Of the 300 children examined and treated by the HMT on scene, 155 (52%) children required out-of-hospital tracheal intubation. Ninety-five children had an initial Glasgow Coma Scale (GCS) rating of 3-4: the EMS-paramedics performed bag-valve-mask-ventilation (BVMV) until arrival with subsequent TI carried out by the HMT (54 children, survival 63%) or the EMS-paramedics performed TI themselves (41 children, subsequent correction of tube/ventilation by HMT in 37% and survival rate 5%). Two hundred and five children had an initial GCS of 5-15, from which 60 children required TI (survival rate 67%) and 145 children required no TI (survival rate 100%).

CONCLUSION

We do not recommend early TI by EMS-paramedics in children with a GCS of 3-4. The rate of complications of this procedure is unacceptably high.

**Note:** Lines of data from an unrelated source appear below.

Lemma balloc_scan_spec fs c L v H T d k bp n (Q : option Z → fstate S U → Prop) :
  let b := BPB * k in
  f_sb fs = sb → tx (f_l fs) c L v (<[bp := BBLOCK b sb]> H) T d → H !! bp = None → alloc_ok v H T →
  0 ≤ k → Z.of_nat n ≤ BPB → b + Z.of_nat n ≤ sb_size sb → log_room c L 2 → cache_room L H 2 →
  ((∀ x, b ≤ x < b + Z.of_nat n → in_use sb v x = true) → Q None fs) →
  (∀ a l, b ≤ a < b + Z.of_nat n → nmeta sb ≤ a → in_use sb v a = false →
     (∀ x, b ≤ x < a → in_use sb v x = true) →
     tx l c (log_add (log_add L (BBLOCK a sb)) a) (alloc_view sb v a) H T d →
     Q (Some a) (fset_l l fs)) →
  wp (balloc_scan me dev b bp n) fs Q.
Proof.
  intros b Hsb Htx Hbp [Hmeta Hheld] Hk Hn Hsz Hr Hcr Hnone Hsome. unfold balloc_scan.
  assert (∀ i, 0 ≤ i < Z.of_nat n → in_use sb v (b + i) =
    Z.testbit (nth (bit_byte i) (v (BBLOCK b sb)) 0) (i mod 8)) as Hbit.
  { intros i Hi. destruct (BPB_index k i) as (He & Hm & H8); [lia..|]. unfold in_use, b. by rewrite He, Hm, H8. }
  apply (wp_mfind_seq 0 n _ (λ i fs', fs' = fs ∧ ∀ x, b ≤ x < b + Z.of_nat i → in_use sb v x = true)).
  - split; [done|lia].
  - intros i fs' Hi [-> Hpre]. set (bi := Z.of_nat i).
    assert (0 ≤ bi < Z.of_nat n) as Hbi by (unfold bi; lia).
    wp_step. eapply tx_data; [done|apply lookup_insert_eq|].
    pose proof (tx_length _ _ _ _ _ _ _ _ _ _ (BBLOCK b sb) Htx) as Hlen.
    assert (bit_byte bi < length (v (BBLOCK b sb)))%nat as Hbb.
    { rewrite Hlen. pose proof (bit_byte_lt (b + bi)) as Hb.
      destruct (BPB_index k bi) as (_ & Hm & _); [lia..|]. unfold b in Hb. by rewrite Hm in Hb. }
    wp_step. eapply wp_mnth; [by apply (nth_Some _ _ 0)|].
    unfold bitmask. rewrite land_mask by (apply Z.mod_pos_bound; lia). rewrite <-Hbit by done.
    destruct (in_use sb v (b + bi)) eqn:Hu; cbn [negb].
    { wp_step. split; [done|]. intros x Hx. destruct (decide (x = b + bi)) as [->|]; [done|].
      apply Hpre. unfold bi in *. lia. }
    assert (nmeta sb ≤ b + bi) as Hmb.
    { destruct (decide (b + bi < nmeta sb)) as [Hlt|]; [|lia].
      rewrite Hmeta in Hu; [done|]. unfold b, BPB, BSIZE in *. lia. }
    pose proof nmeta_bounds. destruct (BBLOCK_range sb start Hg (b + bi)) as [Hrange _]; [lia|].
    destruct (BPB_index k bi) as (He & Hm & H8); [lia..|]. fold b in He, Hm, H8. rewrite He in Hrange.
    eapply (tx_put _ _ _ Hstart); [done|apply lookup_insert_eq| |by rewrite length_insert|apply home_meta; lia
      |eapply log_room_le; [done|lia]|].
    { intros HT. destruct (Hheld (BBLOCK b sb)) as (_ & _ & Hc); [by right|]. lia. }
    intros l1 Htx1. wp_step. eapply tx_brelse; [done|apply lookup_insert_eq| |].
    { intros HT. destruct (Hheld (BBLOCK b sb)) as (_ & _ & Hc); [by right|]. lia. }
    intros l2 Htx2. rewrite held_back in Htx2 by done. wp_step.
    eapply bzero_spec; [done| | |apply home_meta; lia|by apply log_room_add|by apply cache_room_add|].
    { intros HH. destruct (Hheld (b + bi)) as (_ & Hc & _); [by left|]. congruence. }
    { intros HT. destruct (Hheld (b + bi)) as (_ & Hc & _); [by right|]. congruence. }
    intros l3 Htx3. wp_step. apply Hsome; [lia|done..| |].
    + intros x Hx. apply Hpre. unfold bi in *. lia.
    + unfold alloc_view, bitmask. rewrite He, Hm. done.
  - intros fs' [-> Hall]. by apply Hnone.
Qed.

BVMV is the preferred choice for ventilation by paramedics, whenever possible. Out-of-hospital TI performed by HMT is safe and effective. The HMT has skills in advanced airway management not provided by the EMS.

摘要

目的

考虑到参与的医疗服务提供者类型,确定儿童院外气管插管(TI)及通气的发生率和成功率。

方法

一项前瞻性观察性研究,分析一组连续的呼叫直升机转运医疗队(HMT)的儿童。在所有病例中,紧急医疗服务(EMS)护理人员先到达现场。收集有关事件类型、生理参数、治疗及直至出院的生存情况的数据,随后进行分析。

结果

在现场接受HMT检查和治疗的300名儿童中,155名(52%)儿童需要院外气管插管。95名儿童初始格拉斯哥昏迷量表(GCS)评分为3 - 4分:EMS护理人员进行袋阀面罩通气(BVMV)直至HMT到达,随后由HMT进行气管插管(54名儿童,生存率63%),或EMS护理人员自行进行气管插管(41名儿童,37%随后由HMT纠正导管/通气,生存率5%)。205名儿童初始GCS为5 - 15分,其中60名儿童需要气管插管(生存率67%),145名儿童不需要气管插管(生存率100%)。

结论

我们不建议EMS护理人员对GCS为3 - 4分的儿童进行早期气管插管。该操作的并发症发生率高得令人无法接受。只要有可能,BVMV是护理人员通气的首选方法。HMT进行的院外气管插管安全有效。HMT具备EMS所没有的高级气道管理技能。